The people who now grow coffee, beans, and maize in Tanzania’s North Pare Mountains have relied on irrigation to make intensive agriculture possible despite generally low soil fertility and long dry seasons for at least several centuries (Sheridan 2002). Indigenous irrigation and intensive agricultural systems were somewhat of a rarity in pre-colonial sub-Saharan Africa (Adams and Anderson 1988; Widgren and Sutton 2004), so understanding how and why these systems worked is a top priority for farmers and development administrators in East Africa.

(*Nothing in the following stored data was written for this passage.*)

(** * Time Machine Snapshot Manager: the batch deletion engine

    A shallow embedding of [src/clean-snapshots.tsx]: the bounded-concurrency
    runner [runWithConcurrencyLimit], the per-snapshot task and the summary of
    [deleteSnapshots], the password form and the preference parsing, the
    list [loadSnapshots] reads from the output of [tmutil], and the selection
    kept by [toggleSnapshot], [selectAll] and [deselectAll].

    JavaScript runs the program on one thread.  A promise reaction is a job of
    the microtask queue; the queue is emptied, first in first out, before the
    next callback of the event loop runs.  The only callbacks of the event
    loop that matter here are the completions of the child processes started
    by [exec]: they arrive in an order chosen by the environment. *)

From Stdlib Require Import Ascii String DecimalString DecimalNat DecimalFacts.
From stdpp Require Import base numbers list option sets.

Local Open Scope Z_scope.
Local Open Scope nat_scope.
Local Open Scope list_scope.

Set Warnings "-clear-no-such-hyp".

(** ** JavaScript strings and numbers *)

(** A string is its sequence of UTF-16 code units. *)
Abbreviation jsstring := (list N).

Definition lit (s : string) : jsstring :=
  map N_of_ascii (list_ascii_of_string s).

(** The numbers of the program: the lengths of its arrays and what
    [parseInt] answers, which is [NaN], a double whose value is an integer,
    the negative zero or an infinity.  [Int 0] is the positive zero. *)
Inductive jsnum :=
| NaN
| Int (z : Z)
| NegZero
| Infinity
| NegInfinity.

(** [a <= b]: false when an operand is [NaN]; the two zeros are equal. *)
Definition js_le (a b : jsnum) : bool :=
  match a, b with
  | NaN, _ | _, NaN => false
  | NegInfinity, _ | _, Infinity => true
  | Infinity, _ | _, NegInfinity => false
  | Int x, Int y => (x <=? y)%Z
  | Int x, NegZero => (x <=? 0)%Z
  | NegZero, Int y => (0 <=? y)%Z
  | NegZero, NegZero => true
  end.

Definition js_ge (a b : jsnum) : bool := js_le b a.

Definition js_length {A} (l : list A) : jsnum := Int (Z.of_nat (length l)).

(** The Number value for an integer: the nearest double, a tie going to the
    even significand.  Below [2^53] every integer is a double; from
    [2^1024 - 2^970] on the nearest value is an infinity. *)
Definition number (z : Z) : jsnum :=
  let a := Z.abs z in
  let e := (Z.log2 a - 52)%Z in
  if (e <=? 0)%Z then Int z
  else
    let q := Z.shiftr a e in
    let r := (a - Z.shiftl q e)%Z in
    let half := Z.shiftl 1 (e - 1) in
    let q' := if (half <? r)%Z || ((half =? r)%Z && Z.odd q) then (q + 1)%Z else q in
    if (2 ^ 1024 <=? Z.shiftl q' e)%Z then (if (z <? 0)%Z then NegInfinity else Infinity)
    else Int (Z.sgn z * Z.shiftl q' e).

(** [String.prototype.includes]. *)
Fixpoint startsWith (s p : jsstring) : bool :=
  match p, s with
  | [], _ => true
  | _ :: _, [] => false
  | c :: p', d :: s' => if bool_decide (c = d) then startsWith s' p' else false
  end.

Fixpoint includes (s sub : jsstring) : bool :=
  if startsWith s sub then true
  else match s with
       | [] => false
       | _ :: s' => includes s' sub
       end.

(** The code units [trim] and [parseInt] skip: WhiteSpace and
    LineTerminator of the language. *)
Definition isWhiteSpace (c : N) : bool :=
  bool_decide (c ∈ [9; 10; 11; 12; 13; 32; 160; 5760; 8232; 8233; 8239; 8287; 12288; 65279]%N)
  || ((8192 <=? c)%N && (c <=? 8202)%N).

Fixpoint trimStart (s : jsstring) : jsstring :=
  match s with
  | [] => []
  | c :: s' => if isWhiteSpace c then trimStart s' else s
  end.

Definition trimEnd (s : jsstring) : jsstring := rev (trimStart (rev s)).

Definition trim (s : jsstring) : jsstring := trimEnd (trimStart s).

(** A string is truthy when it is not empty; a missing property is falsy. *)
Definition truthy (s : jsstring) : bool :=
  match s with
  | [] => false
  | _ :: _ => true
  end.

(** [parseInt(s, 10)]: leading white space is skipped, a sign is read, then
    the longest run of decimal digits; no digit gives [NaN].  The answer is
    the Number value for the integer the digits denote, with the sign; it is
    the negative zero for a zero after a minus sign.  The language lets an
    engine read the digits after the twentieth as zeros; V8, the engine of
    Node, under which the extension runs, reads every digit. *)
Definition is_digit (c : N) : bool := (48 <=? c)%N && (c <=? 57)%N.

Definition digit (c : N) : option Z :=
  if ((48 <=? c)%N && (c <=? 57)%N)%bool then Some (Z.of_N c - 48)%Z else None.

Fixpoint digits (acc : Z) (s : jsstring) : Z :=
  match s with
  | [] => acc
  | c :: s' =>
      match digit c with
      | Some d => digits (10 * acc + d)%Z s'
      | None => acc
      end
  end.

(** The integer the leading digits denote; [None] when there is none. *)
Definition parseDigits (s : jsstring) : option Z :=
  match s with
  | [] => None
  | c :: _ =>
      match digit c with
      | Some _ => Some (digits 0 s)
      | None => None
      end
  end.

Definition parseInt10 (s : jsstring) : jsnum :=
  let S := trimStart s in
  let sign := match S with 45%N :: _ => (-1)%Z | _ => 1%Z end in
  let S' := match S with 45%N :: S' | 43%N :: S' => S' | _ => S end in
  match parseDigits S' with
  | None => NaN
  | Some mathInt =>
      if (mathInt =? 0)%Z then (if (sign =? -1)%Z then NegZero else Int 0)
      else number (sign * mathInt)
  end.

(** [n.toString()] for a count. *)
Definition toString (n : nat) : jsstring :=
  lit (DecimalString.NilZero.string_of_uint (Nat.to_uint n)).

(** ** The bounded-concurrency runner *)

(** What a call of an async function does before it gives control back: it
    returns, or it stops at an [await] of an operation of the environment and
    leaves a frame [k] to be resumed with the operation's result. *)
Inductive outcome (K R : Type) :=
| Await (k : K)
| Return (r : R).
Arguments Await {K R} k.
Arguments Return {K R} r.
(** * Ternary Mesh Tree (tmt-js): a shallow embedding of [src/index.ts]

    The development follows the source file top-down: hash utilities,
    node and proof records, configuration, errors, and then the methods
    of the class [TernaryMeshTree].  JavaScript features the code relies
    on are written out:

    - a [Uint8Array] is a [list byte]; a JS array that may have holes
      (an out-of-range write extends it) is a list of options;
    - a method that can throw returns a [completion]; a method that
      mutates [this] maps a tree to the tree it leaves behind, paired
      with its completion;
    - [while (true)] loops carry fuel, and running out of it is the
      completion [Diverge];
    - the external primitive BLAKE3 is a parameter, bundled with the one
      fact the code uses about it (32-byte digests);
    - an index a caller passes is an integer ([Z]), a node id is a
      position in the node array ([nat]); what the indexed methods do
      at a [number] that is no integer (NaN, an infinity, a fraction)
      is written out in [AnyNumber]. *)

From Stdlib Require Import ZArith Strings.Byte Strings.Ascii.
From stdpp Require Import base decidable option list strings pretty gmap.

Local Open Scope Z_scope.
Local Open Scope nat_scope.

(** ** Numbers

    A JavaScript [number] as an index can be: an integer, a finite
    number that is no integer, NaN, or an infinity.  [Frac m e] is the
    number [(2m + 1) / 2^e], so that every finite number that is no
    integer is written exactly once.  [-0] is [0] as an array index, as
    a [Map] key and in a message, and is not told apart from it. *)
Inductive number :=
| Int (z : Z)
| Frac (m : Z) (e : positive)
| NaN
| Infinity
| NegInfinity.

(** [x < n] and [x >= n] against an integer [n]; every comparison with
    NaN is false. *)
Definition number_lt (x : number) (n : Z) : bool :=
  match x with
  | Int z => bool_decide (z < n)%Z
  | Frac m e => bool_decide (2 * m + 1 < n * 2 ^ Z.pos e)%Z
  | NaN => false
  | Infinity => false
  | NegInfinity => true
  end.

Definition number_ge (x : number) (n : Z) : bool :=
  match x with
  | Int z => bool_decide (n ≤ z)%Z
  | Frac m e => bool_decide (n * 2 ^ Z.pos e ≤ 2 * m + 1)%Z
  | NaN => false
  | Infinity => true
  | NegInfinity => false
  end.

(** The element of an array that the property key [x] names: only a
    non-negative integer is an array index.  Under any other number
    [a[x]] reads [undefined], and [a[x] = v] makes a property of the
    array object that is no element and leaves [length] alone; no code
    of the file reads such a property. *)
Definition arrayIndex (x : number) : option nat :=
  match x with
  | Int z => if decide (0 ≤ z)%Z then Some (Z.to_nat z) else None
  | _ => None
  end.

(** ** Completions: normal return, a thrown exception, or divergence *)

Inductive ErrorMessage :=
| EMPTY_DATA | INVALID_INDEX | UNINITIALIZED
| SERIALIZATION | INVALID_PROOF | MISSING_PARENT.

(** [TMTError m d]: a [TMTError] whose message is [ErrorMessages.m],
    followed by [": " + d] when the code interpolates an index. *)
Inductive exn :=
| TMTError (m : ErrorMessage) (detail : option number)
| TypeError
| RangeError.

Inductive completion (A : Type) :=
| Return (a : A)
| Throw (e : exn)
| Diverge.
Arguments Return {A} a.
Arguments Throw {A} e.
Arguments Diverge {A}.

#[global] Instance completion_ret : MRet completion := @Return.
#[global] Instance completion_bind : MBind completion := λ A B f m,
  match m with
  | Return a => f a
  | Throw e => Throw e
  | Diverge => Diverge
  end.

(** [a[i]] on an array of objects followed by a property access:
    [undefined.x] throws a [TypeError]. *)
Definition deref {A} (o : option A) : completion A :=
  match o with
  | Some a => Return a
  | None => Throw TypeError
  end.

(** ** Hash utilities *)

Abbreviation bytes := (list byte).
Abbreviation Hash := (list byte).
Abbreviation NodeID := nat.

(** The external hash primitive: [hash] of the package [blake3], whose
    default digest is 32 bytes long. *)
Class HashPrimitive := {
  blake3 : bytes → bytes;
  blake3_length : ∀ data, length (blake3 data) = 32
}.

Section hash_utilities.
Context `{HP : HashPrimitive}.

Definition computeHash (data : bytes) : Hash := blake3 data.

(** [target.set(source, offset)] on typed arrays: a source that does
    not fit throws a [RangeError]. *)
Definition typedArraySet (target source : bytes) (offset : nat)
  : completion bytes :=
  if decide (offset + length source ≤ length target)
  then Return (take offset target ++ source
               ++ drop (offset + length source) target)
  else Throw RangeError.

(** The loop of [combineHashes]; a hole in [hashes] reaches [set] as
    [undefined], which throws a [TypeError]. *)
Fixpoint combineLoop (hashes : list (option Hash)) (i : nat)
    (combined : bytes) : completion bytes :=
  match hashes with
  | [] => Return combined
  | h :: rest =>
      src ← deref h;
      combined' ← typedArraySet combined src (i * 32);
      combineLoop rest (S i) combined'
  end.

Definition combineHashes (hashes : list (option Hash)) : completion Hash :=
  combined ← combineLoop hashes 0 (replicate (length hashes * 32) x00%byte);
  Return (blake3 combined).

(** [b.toString(16)] for a byte: its hexadecimal digits, most
    significant first and without a leading zero. *)
Definition hexDigit (d : N) : ascii :=
  default "0"%char (String.get (N.to_nat d) "0123456789abcdef").

Definition toString16 (b : byte) : string :=
  let n := Byte.to_N b in
  if decide (n < 16)%N then String (hexDigit n) ""
  else String (hexDigit (n / 16)) (String (hexDigit (n mod 16)) "").

(** [s.padStart(len, c)] for a one-character [c]. *)
Definition padStart (len : nat) (c : ascii) (s : string) : string :=
  Nat.iter (len - String.length s) (String c) s.

Definition hashToHex (h : Hash) : string :=
  String.concat "" (map (λ b, padStart 2 "0" (toString16 b)) h).

Fixpoint bytesEqualFrom (a b : bytes) : bool :=
  match a, b with
  | x :: a', y :: b' => if Byte.eqb x y then bytesEqualFrom a' b' else false
  | _, _ => true
  end.

Definition hashesEqual (a b : Hash) : bool :=
  if decide (length a ≠ length b) then false else bytesEqualFrom a b.
End hash_utilities.

(** ** State-passing methods

    [M S A] is a computation on a mutable state [S]: it returns the state
    it leaves behind together with its completion, so that what a call
    has already written when it throws stays observable. *)

Definition M (S A : Type) : Type := S → S * completion A.

#[global] Instance M_ret {S} : MRet (M S) := λ A a s, (s, Return a).
#[global] Instance M_bind {S} : MBind (M S) := λ A B f m s,
  match m s with
  | (s', Return a) => f a s'
  | (s', Throw e) => (s', Throw e)
  | (s', Diverge) => (s', Diverge)
  end.

Definition lift {S A} (c : completion A) : M S A := λ s, (s, c).
Definition throw {S A} (e : exn) : M S A := lift (Throw e).
Definition gets {S A} (f : S → A) : M S A := λ s, (s, Return (f s)).
Definition modify {S} (f : S → S) : M S unit := λ s, (f s, Return ()).

(** ** Serializable and internal nodes *)

Record SerializableNode := {
  sn_id : NodeID;
  sn_hash : list Z;
  sn_children : list NodeID;
  sn_isLeaf : bool;
  sn_parent : option NodeID
}.

Record InternalNode := {
  hash : Hash;
  children : list NodeID;
  isLeaf : bool;
  parent : option NodeID
}.

Record SerializedBlob := {
  sb_nodes : list SerializableNode;
  sb_leafData : list (list Z);
  sb_rootID : option NodeID;
  sb_leafCount : Z
}.

(** ** Verification proof *)

Record SiblingHash := { sh_pos : Z; sh_hash : Hash }.

Record VerificationProof := {
  leafIndex : Z;
  siblingHashes : list SiblingHash;
  pathLength : nat
}.

(** ** Metrics and configuration

    The three timing fields of [Metrics] are differences of
    [performance.now()] and are left out; the counters and the memory
    estimate are kept. *)

Record Metrics := {
  totalVerifications : nat;
  totalUpdates : nat;
  memoryUsageBytes : nat
}.

Record Config := {
  enableCaching : bool;
  maxCacheSize : Z;
  enableMetrics : bool;
  parallelThreshold : Z
}.

Definition defaultConfig : Config :=
  {| enableCaching := true; maxCacheSize := 10000;
     enableMetrics := true; parallelThreshold := 1000 |}.

(** ** The class [TernaryMeshTree] *)

Record TernaryMeshTree := {
  nodes : list InternalNode;
  leafData : list (option bytes);
  rootID : option NodeID;
  leafCount : Z;
  cfg : Config;
  metrics : Metrics;
  hashCache : gmap string Hash
}.

Definition newTree (c : Config) : TernaryMeshTree :=
  {| nodes := []; leafData := []; rootID := None; leafCount := 0;
     cfg := c;
     metrics := {| totalVerifications := 0; totalUpdates := 0;
                   memoryUsageBytes := 0 |};
     hashCache := ∅ |}.

Definition set_nodes (f : list InternalNode → list InternalNode)
    (t : TernaryMeshTree) : TernaryMeshTree :=
  {| nodes := f (nodes t); leafData := leafData t; rootID := rootID t;
     leafCount := leafCount t; cfg := cfg t; metrics := metrics t;
     hashCache := hashCache t |}.

Definition set_leafData (f : list (option bytes) → list (option bytes))
    (t : TernaryMeshTree) : TernaryMeshTree :=
  {| nodes := nodes t; leafData := f (leafData t); rootID := rootID t;
     leafCount := leafCount t; cfg := cfg t; metrics := metrics t;
     hashCache := hashCache t |}.

Definition set_rootID (r : option NodeID) (t : TernaryMeshTree)
  : TernaryMeshTree :=
  {| nodes := nodes t; leafData := leafData t; rootID := r;
     leafCount := leafCount t; cfg := cfg t; metrics := metrics t;
     hashCache := hashCache t |}.

Definition set_leafCount (n : Z) (t : TernaryMeshTree) : TernaryMeshTree :=
  {| nodes := nodes t; leafData := leafData t; rootID := rootID t;
     leafCount := n; cfg := cfg t; metrics := metrics t;
     hashCache := hashCache t |}.

Definition set_metrics (f : Metrics → Metrics) (t : TernaryMeshTree)
  : TernaryMeshTree :=
  {| nodes := nodes t; leafData := leafData t; rootID := rootID t;
     leafCount := leafCount t; cfg := cfg t; metrics := f (metrics t);
     hashCache := hashCache t |}.

Definition set_hashCache (f : gmap string Hash → gmap string Hash)
    (t : TernaryMeshTree) : TernaryMeshTree :=
  {| nodes := nodes t; leafData := leafData t; rootID := rootID t;
     leafCount := leafCount t; cfg := cfg t; metrics := metrics t;
     hashCache := f (hashCache t) |}.

Definition set_hash (h : Hash) (n : InternalNode) : InternalNode :=
  {| hash := h; children := children n; isLeaf := isLeaf n;
     parent := parent n |}.

Definition set_parent (p : option NodeID) (n : InternalNode) : InternalNode :=
  {| hash := hash n; children := children n; isLeaf := isLeaf n;
     parent := p |}.

(** A method that only touches [this.nodes]. *)
Definition onNodes {A} (m : M (list InternalNode) A) : M TernaryMeshTree A :=
  λ t, let '(ns, r) := m (nodes t) in (set_nodes (λ _, ns) t, r).

(** [a[i] = x] on a JS array: an index past the end extends the array,
    leaving holes in between. *)
Definition arraySet {A} (a : list (option A)) (i : nat) (x : A)
  : list (option A) :=
  if decide (i < length a) then <[i := Some x]> a
  else a ++ replicate (i - length a) None ++ [Some x].

(** ** Helpers *)

Fixpoint chunkLoop {T} (fuel k : nat) (arr : list T) : list (list T) :=
  match fuel with
  | 0 => []
  | S fuel' =>
      match arr with
      | [] => []
      | _ => take k arr :: chunkLoop fuel' k (drop k arr)
      end
  end.

(** [chunkBy]: the loop advances by [k ≥ 1] and so runs at most
    [arr.length] times. *)
Definition chunkBy {T} (arr : list T) (k : nat) : list (list T) :=
  if decide (k ≤ 0) then [arr] else chunkLoop (length arr) k arr.

Section TernaryMeshTree.
Context `{HP : HashPrimitive}.

(** *** Internals used by [build] *)

(** [Array.from(data).join(',')] *)
Definition cacheKey (data : bytes) : string :=
  String.concat "," (map (λ b, pretty (Byte.to_N b)) data).

Definition getCachedHash (data : bytes) : M TernaryMeshTree Hash := λ t,
  if enableCaching (cfg t) then
    let key := cacheKey data in
    match hashCache t !! key with
    | Some h => (t, Return h)
    | None =>
        let h := computeHash data in
        if decide (Z.of_nat (size (hashCache t)) < maxCacheSize (cfg t))%Z
        then (set_hashCache <[key := h]> t, Return h)
        else (t, Return h)
    end
  else (t, Return (computeHash data)).

Definition leafNode (h : Hash) : InternalNode :=
  {| hash := h; children := []; isLeaf := true; parent := None |}.

(** The loop over [dataBlocks]; [i] is the loop index. *)
Fixpoint buildLeaves (dataBlocks : list bytes) (i : nat)
    (current : list NodeID) : M TernaryMeshTree (list NodeID) :=
  match dataBlocks with
  | [] => mret current
  | d :: rest =>
      h ← getCachedHash d;
      modify (set_nodes (λ ns, ns ++ [leafNode h]));;
      modify (set_leafData (λ ld, ld ++ [Some d]));;
      buildLeaves rest (S i) (current ++ [i])
  end.
(** * Headless mesh exporters: [blender_export.py] and [maya_export.py]

    Both scripts are straight-line sequences of calls into a host
    application (Blender's [bpy], Maya's [maya.cmds]) wrapped in Python
    [try]/[except]/[finally].  The host is closed source, so it is kept
    abstract: a deterministic machine that answers every API call with a
    value or with an exception.  The scripts are embedded as functions in
    a small monad that threads the host state, records every host call
    together with its answer, and collects the lines written by [print]. *)

From Stdlib Require Import List String Ascii ZArith Bool Lia DecimalString.
Import ListNotations.
Local Open Scope list_scope.
Local Open Scope string_scope.

(** ** Python exceptions and results *)

Module Py.

(** The part of Python's exception hierarchy the scripts can tell apart:
    [sys.exit(n)] raises [SystemExit], which is a [BaseException] but not
    an [Exception]; [BaseExc] stands for the other classes outside
    [Exception] ([KeyboardInterrupt], [GeneratorExit]); [Exc] is any class
    derived from [Exception], with its class name and [str(e)]. *)
Inductive py_exc : Type :=
| SystemExit (code : Z)
| BaseExc (cls msg : string)
| Exc (cls msg : string).

(** [isinstance(e, Exception)], the test made by [except Exception]. *)
Definition isinstance_Exception (e : py_exc) : bool :=
  match e with
  | Exc _ _ => true
  | _ => false
  end.

(** [str(e)]. *)
Definition str (e : py_exc) : string :=
  match e with
  | SystemExit c => NilZero.string_of_int (Z.to_int c)
  | BaseExc _ m => m
  | Exc _ m => m
  end.

Inductive res (A : Type) : Type :=
| Ret (a : A)
| Raise (e : py_exc).
Arguments Ret {A} a.
Arguments Raise {A} e.

(** How the interpreter ends once the module body has run: falling off the
    end, [SystemExit] reaching the top level (the process exits with that
    code), or any other exception reaching the top level. *)
Inductive outcome : Type :=
| Finished
| Exited (code : Z)
| Uncaught (e : py_exc).

Definition toplevel {A : Type} (r : res A) : outcome :=
  match r with
  | Ret _ => Finished
  | Raise (SystemExit c) => Exited c
  | Raise e => Uncaught e
  end.

(** Python lists: [l[i]] and [l.index(x)]. *)
Definition index_error : py_exc :=
  Exc "IndexError" "list index out of range".

Definition getitem {A : Type} (l : list A) (i : nat) : res A :=
  match nth_error l i with
  | Some a => Ret a
  | None => Raise index_error
  end.

Fixpoint find_index (x : string) (l : list string) : option nat :=
  match l with
  | [] => None
  | y :: l' => if String.eqb y x then Some 0
               else option_map S (find_index x l')
  end.

Definition list_index (x : string) (l : list string) : res nat :=
  match find_index x l with
  | Some i => Ret i
  | None => Raise (Exc "ValueError" ("'" ++ x ++ "' is not in list"))
  end.

Section Script.

(** The host API: the calls a script can make, the type of each call's
    answer, and the host's state. *)
Context {call : Type} {ret_ty : call -> Type} {W : Type}.

Definition host_t : Type := forall c : call, W -> res (ret_ty c) * W.

(** One host call with the answer it got. *)
Record event : Type := Ev { ev_call : call; ev_res : res (ret_ty ev_call) }.

(** What a piece of script has done when it stops. *)
Record out (A : Type) : Type := Out {
  result : res A;
  world : W;
  events : list event;
  printed : list string
}.
Arguments Out {A} _ _ _ _.
Arguments result {A} _.
Arguments world {A} _.
Arguments events {A} _.
Arguments printed {A} _.

Definition M (A : Type) : Type := W -> out A.

Definition ret {A : Type} (a : A) : M A :=
  fun w => Out (Ret a) w [] [].

Definition raise {A : Type} (e : py_exc) : M A :=
  fun w => Out (Raise e) w [] [].

Definition lift {A : Type} (r : res A) : M A :=
  fun w => Out r w [] [].

(** [o] with the calls [evs] and the lines [pr] that came before it. *)
Definition after {A : Type} (evs : list event) (pr : list string)
  (o : out A) : out A :=
  Out (result o) (world o) (evs ++ events o) (pr ++ printed o).

Definition bind {A B : Type} (m : M A) (f : A -> M B) : M B :=
  fun w =>
    let o := m w in
    match result o with
    | Ret a => after (events o) (printed o) (f a (world o))
    | Raise e => Out (Raise e) (world o) (events o) (printed o)
    end.

(** [print(s)]. *)
Definition print (s : string) : M unit :=
  fun w => Out (Ret tt) w [] [s].

(** [sys.exit(n)]. *)
Definition sys_exit {A : Type} (n : Z) : M A := raise (SystemExit n).

Variable host : host_t.

Definition hcall (c : call) : M (ret_ty c) :=
  fun w =>
    let rw := host c w in
    Out (fst rw) (snd rw) [Ev c (fst rw)] [].

(** [try: body  except Exception as e: handler e]. *)
Definition try_except {A : Type} (body : M A) (handler : py_exc -> M A)
  : M A :=
  fun w =>
    let o := body w in
    match result o with
    | Ret a => o
    | Raise e =>
        if isinstance_Exception e
        then after (events o) (printed o) (handler e (world o))
        else o
    end.

(** [try: body  finally: fin]: [fin] runs however [body] ends; when [fin]
    itself raises, that exception replaces the pending one. *)
Definition try_finally {A : Type} (body : M A) (fin : M unit) : M A :=
  fun w =>
    let o := body w in
    let o' := after (events o) (printed o) (fin (world o)) in
    Out (match result o' with
         | Ret _ => result o
         | Raise e' => Raise e'
         end)
        (world o') (events o') (printed o').

(** [for x in l: acc = body acc x]. *)
Fixpoint for_fold {A B : Type} (body : B -> A -> M B) (l : list A) (acc : B)
  : M B :=
  match l with
  | [] => ret acc
  | x :: l' => bind (body acc x) (fun acc' => for_fold body l' acc')
  end.

(** The observable behaviour of a whole process. *)
Record run : Type := Run {
  exit : outcome;
  stdout : list string;
  trace : list event
}.

Definition exec {A : Type} (m : M A) (w : W) : run :=
  let o := m w in Run (toplevel (result o)) (printed o) (events o).

(** *** Reading a trace *)

(** The calls that raised, each with its exception, in order. *)
Definition raised (t : list event) : list (call * py_exc) :=
  flat_map (fun ev => match ev_res ev with
                      | Raise e => [(ev_call ev, e)]
                      | Ret _ => []
                      end) t.

(** The values picked by [sel] from the events of a trace, in order. *)
Definition answers {A : Type} (sel : event -> option A) (t : list event)
  : list A :=
  flat_map (fun ev => match sel ev with
                      | Some a => [a]
                      | None => []
                      end) t.

(** How many calls of a trace satisfy [p]. *)
Definition count_calls (p : call -> bool) (t : list event) : nat :=
  List.length (filter (fun ev => p (ev_call ev)) t).

(** The calls of a trace that satisfy [p], with their arguments, in
    order. *)
Definition calls_where (p : call -> bool) (t : list event) : list call :=
  filter p (map ev_call t).

(** *** Properties of script fragments *)

(** [m] writes nothing to standard output. *)
Definition silent {A : Type} (m : M A) : Prop :=
  forall w, printed (m w) = [].

(** [m] makes only host calls satisfying [p]. *)
Definition emits {A : Type} (p : call -> bool) (m : M A) : Prop :=
  forall w, Forall (fun ev => p (ev_call ev) = true) (events (m w)).

(** [m] stops at the first host call that raises and lets that exception
    through: a run that returns saw no call raise, a run that raises [e]
    saw exactly one call raise, with [e]. *)
Definition transparent {A : Type} (m : M A) : Prop :=
  forall w,
    match result (m w) with
    | Ret _ => raised (events (m w)) = []
    | Raise e => exists c, raised (events (m w)) = [(c, e)]
    end.

(** A host that answers the calls satisfying [p] with the exception [e]
    and is [h] otherwise. *)
Definition failing_at (p : call -> bool) (e : py_exc) (h : host_t)
  : host_t :=
  fun c w => if p c then (Raise e, w) else h c w.

End Script.
(** * serve.py: a development file server with CORS and module MIME types

    The program subclasses [http.server.SimpleHTTPRequestHandler], overrides
    [end_headers] and adds [do_OPTIONS], and runs the handler class under a
    [socketserver.TCPServer] on port 8000 until it is interrupted.

    The embedding has three layers:
    - the Python string operations the handler uses ([Py]);
    - the handler object and the methods of [serve.py], together with the
      methods of the two base classes they call or are called from (CPython
      3.11, [http/server.py]): calls to [self.end_headers] inside the base
      classes are late-bound, so the base-class methods take the method as a
      section variable;
    - the [__main__] block: the process as a state record, the operating
      system's answers (bind result, events) as inputs.

    A request is the parsed request line of an HTTP/1.x request: the
    [command] and [path] attributes as [parse_request] leaves them.  Logging
    to standard error by [log_request] is not part of the state. *)

From Stdlib Require Import String Ascii List Bool Arith DecimalString.
Import ListNotations.
Local Open Scope string_scope.
Local Open Scope bool_scope.

(* ================================================================== *)
(** ** Python string operations *)

Module Py.

(** [s.endswith(suffix)]: some tail of [s] is [suffix]. *)
Fixpoint endswith (s suffix : string) : bool :=
  (s =? suffix) ||
  match s with
  | EmptyString => false
  | String _ t => endswith t suffix
  end.

(** [str.lower] on one character of the ASCII range. *)
Definition lower_ascii (c : ascii) : ascii :=
  let n := nat_of_ascii c in
  if ((65 <=? n)%nat && (n <=? 90)%nat) then ascii_of_nat (n + 32) else c.

Fixpoint lower (s : string) : string :=
  match s with
  | EmptyString => EmptyString
  | String c t => String (lower_ascii c) (lower t)
  end.

(** [str(n)] for a non-negative integer. *)
Definition str (n : nat) : string :=
  NilEmpty.string_of_uint (Nat.to_uint n).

Population density in North Pare is now roughly 12 times higher than it was in the pre-colonial period, and irrigated agriculture would enhance food security and likely spark economic diversification. In the pre-colonial period (before c. 1890), North Pare irrigation had been a robust network of more than 400 water intake structures and canals that formed a web of water from the mountain peaks to the plains 5,000 feet below. The system was remarkably resilient throughout the economic, political, and cultural changes wrought by two colonial regimes (German 1885–1915 and British 1918–1961), but independent Tanzania left the system a shambles of broken intakes and dry canals. This chapter reviews resilience theory and evaluates how well this functionalist approach from systems ecology can account for the course of change in North Pare. Power and political history, rather than function, explain the area’s dynamics better than resilience, which suggests that resilience theory may be poorly adapted to the task of building new social-ecological systems.